◆ WHAT YOU WILL DO ◆
In the records below, find the line holding "(@ListScreen.filteredTasks codeUnitCollation st')" and the line holding "sources call but". Set down both, with every line between them, exactly.

◆ Dataset entries ◆
= Beginning of Section =
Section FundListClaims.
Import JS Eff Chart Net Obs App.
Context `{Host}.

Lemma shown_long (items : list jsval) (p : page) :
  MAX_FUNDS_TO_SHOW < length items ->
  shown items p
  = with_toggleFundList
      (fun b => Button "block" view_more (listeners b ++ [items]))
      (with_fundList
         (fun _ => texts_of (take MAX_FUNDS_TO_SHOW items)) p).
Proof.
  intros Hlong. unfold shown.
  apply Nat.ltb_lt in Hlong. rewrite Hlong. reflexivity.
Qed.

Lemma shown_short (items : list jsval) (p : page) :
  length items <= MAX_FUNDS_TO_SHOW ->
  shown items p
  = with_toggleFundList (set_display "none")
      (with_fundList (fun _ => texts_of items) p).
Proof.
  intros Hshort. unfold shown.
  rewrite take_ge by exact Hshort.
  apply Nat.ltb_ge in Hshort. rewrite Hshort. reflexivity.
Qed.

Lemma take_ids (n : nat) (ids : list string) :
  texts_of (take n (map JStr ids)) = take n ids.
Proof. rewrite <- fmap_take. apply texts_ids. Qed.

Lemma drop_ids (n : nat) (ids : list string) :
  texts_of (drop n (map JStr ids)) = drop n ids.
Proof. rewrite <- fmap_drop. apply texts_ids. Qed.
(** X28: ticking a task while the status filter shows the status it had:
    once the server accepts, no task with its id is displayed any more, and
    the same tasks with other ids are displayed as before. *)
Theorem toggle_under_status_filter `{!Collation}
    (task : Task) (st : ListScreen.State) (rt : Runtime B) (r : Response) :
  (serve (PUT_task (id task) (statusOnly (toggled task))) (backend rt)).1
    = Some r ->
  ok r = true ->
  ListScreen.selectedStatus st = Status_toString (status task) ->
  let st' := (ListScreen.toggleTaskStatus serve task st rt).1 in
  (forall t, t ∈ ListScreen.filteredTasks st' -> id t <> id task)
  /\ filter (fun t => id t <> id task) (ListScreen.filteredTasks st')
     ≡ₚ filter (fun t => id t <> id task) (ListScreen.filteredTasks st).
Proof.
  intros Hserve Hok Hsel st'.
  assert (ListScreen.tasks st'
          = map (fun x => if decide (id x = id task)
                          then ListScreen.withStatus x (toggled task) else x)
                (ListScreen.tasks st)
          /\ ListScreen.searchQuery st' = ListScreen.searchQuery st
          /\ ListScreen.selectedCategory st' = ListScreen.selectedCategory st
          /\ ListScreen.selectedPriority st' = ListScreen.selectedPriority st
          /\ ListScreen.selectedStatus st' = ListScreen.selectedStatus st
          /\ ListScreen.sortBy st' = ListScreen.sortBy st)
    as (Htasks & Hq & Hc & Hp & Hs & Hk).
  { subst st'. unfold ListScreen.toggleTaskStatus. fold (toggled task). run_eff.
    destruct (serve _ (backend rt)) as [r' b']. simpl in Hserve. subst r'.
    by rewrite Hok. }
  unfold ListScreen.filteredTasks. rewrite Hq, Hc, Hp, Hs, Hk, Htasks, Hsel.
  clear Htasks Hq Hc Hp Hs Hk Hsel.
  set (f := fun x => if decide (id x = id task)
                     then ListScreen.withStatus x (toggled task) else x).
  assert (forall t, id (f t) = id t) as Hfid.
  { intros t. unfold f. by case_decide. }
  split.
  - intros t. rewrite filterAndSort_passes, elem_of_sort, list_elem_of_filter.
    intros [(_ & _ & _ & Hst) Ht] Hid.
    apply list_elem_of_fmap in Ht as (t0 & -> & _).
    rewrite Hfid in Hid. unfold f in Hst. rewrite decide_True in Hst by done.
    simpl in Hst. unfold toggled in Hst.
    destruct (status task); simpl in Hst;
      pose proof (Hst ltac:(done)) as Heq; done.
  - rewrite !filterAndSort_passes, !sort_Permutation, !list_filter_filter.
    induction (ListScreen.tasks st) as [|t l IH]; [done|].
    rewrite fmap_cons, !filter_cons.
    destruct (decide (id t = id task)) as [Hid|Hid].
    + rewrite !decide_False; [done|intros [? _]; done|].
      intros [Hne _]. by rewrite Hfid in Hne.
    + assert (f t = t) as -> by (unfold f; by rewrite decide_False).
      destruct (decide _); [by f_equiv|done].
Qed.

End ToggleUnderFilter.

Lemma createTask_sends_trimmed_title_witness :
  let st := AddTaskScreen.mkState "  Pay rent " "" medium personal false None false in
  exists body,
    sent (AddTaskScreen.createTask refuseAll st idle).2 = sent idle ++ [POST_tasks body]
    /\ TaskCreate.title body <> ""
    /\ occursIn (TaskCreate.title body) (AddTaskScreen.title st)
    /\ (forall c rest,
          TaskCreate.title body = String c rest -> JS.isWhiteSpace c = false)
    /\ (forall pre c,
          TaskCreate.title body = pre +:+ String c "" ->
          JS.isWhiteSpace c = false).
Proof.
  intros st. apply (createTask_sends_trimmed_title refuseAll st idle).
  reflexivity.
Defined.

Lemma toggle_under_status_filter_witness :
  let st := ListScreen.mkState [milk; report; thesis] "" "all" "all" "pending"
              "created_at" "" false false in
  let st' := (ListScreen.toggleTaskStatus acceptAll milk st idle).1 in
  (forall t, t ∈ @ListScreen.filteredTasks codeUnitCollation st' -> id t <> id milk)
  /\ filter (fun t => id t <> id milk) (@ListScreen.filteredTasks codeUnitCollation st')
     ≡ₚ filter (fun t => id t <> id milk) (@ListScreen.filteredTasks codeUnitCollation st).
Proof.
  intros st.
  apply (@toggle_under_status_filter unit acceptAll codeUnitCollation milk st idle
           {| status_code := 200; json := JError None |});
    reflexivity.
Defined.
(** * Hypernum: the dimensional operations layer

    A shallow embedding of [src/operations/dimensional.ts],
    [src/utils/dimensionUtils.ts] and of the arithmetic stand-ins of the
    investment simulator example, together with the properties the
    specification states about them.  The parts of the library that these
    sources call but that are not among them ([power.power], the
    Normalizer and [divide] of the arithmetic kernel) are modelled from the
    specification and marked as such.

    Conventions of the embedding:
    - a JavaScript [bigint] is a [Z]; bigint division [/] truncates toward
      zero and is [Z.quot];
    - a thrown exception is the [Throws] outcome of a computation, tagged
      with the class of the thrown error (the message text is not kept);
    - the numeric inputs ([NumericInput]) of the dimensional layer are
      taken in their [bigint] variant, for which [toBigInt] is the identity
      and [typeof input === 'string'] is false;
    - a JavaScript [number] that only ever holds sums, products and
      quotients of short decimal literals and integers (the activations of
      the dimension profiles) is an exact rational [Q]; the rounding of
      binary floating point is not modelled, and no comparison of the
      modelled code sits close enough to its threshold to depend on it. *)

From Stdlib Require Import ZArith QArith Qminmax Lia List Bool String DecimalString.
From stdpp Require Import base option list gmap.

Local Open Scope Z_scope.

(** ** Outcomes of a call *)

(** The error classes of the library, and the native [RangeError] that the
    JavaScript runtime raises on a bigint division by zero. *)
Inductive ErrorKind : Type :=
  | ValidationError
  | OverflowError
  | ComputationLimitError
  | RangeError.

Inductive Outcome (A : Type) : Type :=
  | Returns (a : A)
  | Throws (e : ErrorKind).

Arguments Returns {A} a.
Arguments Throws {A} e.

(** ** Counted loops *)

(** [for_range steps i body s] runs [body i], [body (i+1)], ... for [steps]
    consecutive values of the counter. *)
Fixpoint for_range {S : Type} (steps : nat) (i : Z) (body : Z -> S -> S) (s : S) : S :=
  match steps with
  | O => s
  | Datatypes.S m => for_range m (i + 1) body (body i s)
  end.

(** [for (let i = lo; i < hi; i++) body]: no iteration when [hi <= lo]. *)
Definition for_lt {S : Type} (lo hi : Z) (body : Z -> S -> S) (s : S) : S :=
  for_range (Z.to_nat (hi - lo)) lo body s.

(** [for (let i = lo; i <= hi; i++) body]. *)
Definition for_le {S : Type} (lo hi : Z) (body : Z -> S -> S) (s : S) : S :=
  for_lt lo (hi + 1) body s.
= End of Section =
◆ WRITTEN RESPONSE ◆
  /\ filter (fun t => id t <> id milk) (@ListScreen.filteredTasks codeUnitCollation st')
     ≡ₚ filter (fun t => id t <> id milk) (@ListScreen.filteredTasks codeUnitCollation st).
Proof.
  intros st.
  apply (@toggle_under_status_filter unit acceptAll codeUnitCollation milk st idle
           {| status_code := 200; json := JError None |});
    reflexivity.
Defined.
(** * Hypernum: the dimensional operations layer

    A shallow embedding of [src/operations/dimensional.ts],
    [src/utils/dimensionUtils.ts] and of the arithmetic stand-ins of the
    investment simulator example, together with the properties the
    specification states about them.  The parts of the library that these
    sources call but that are not among them ([power.power], the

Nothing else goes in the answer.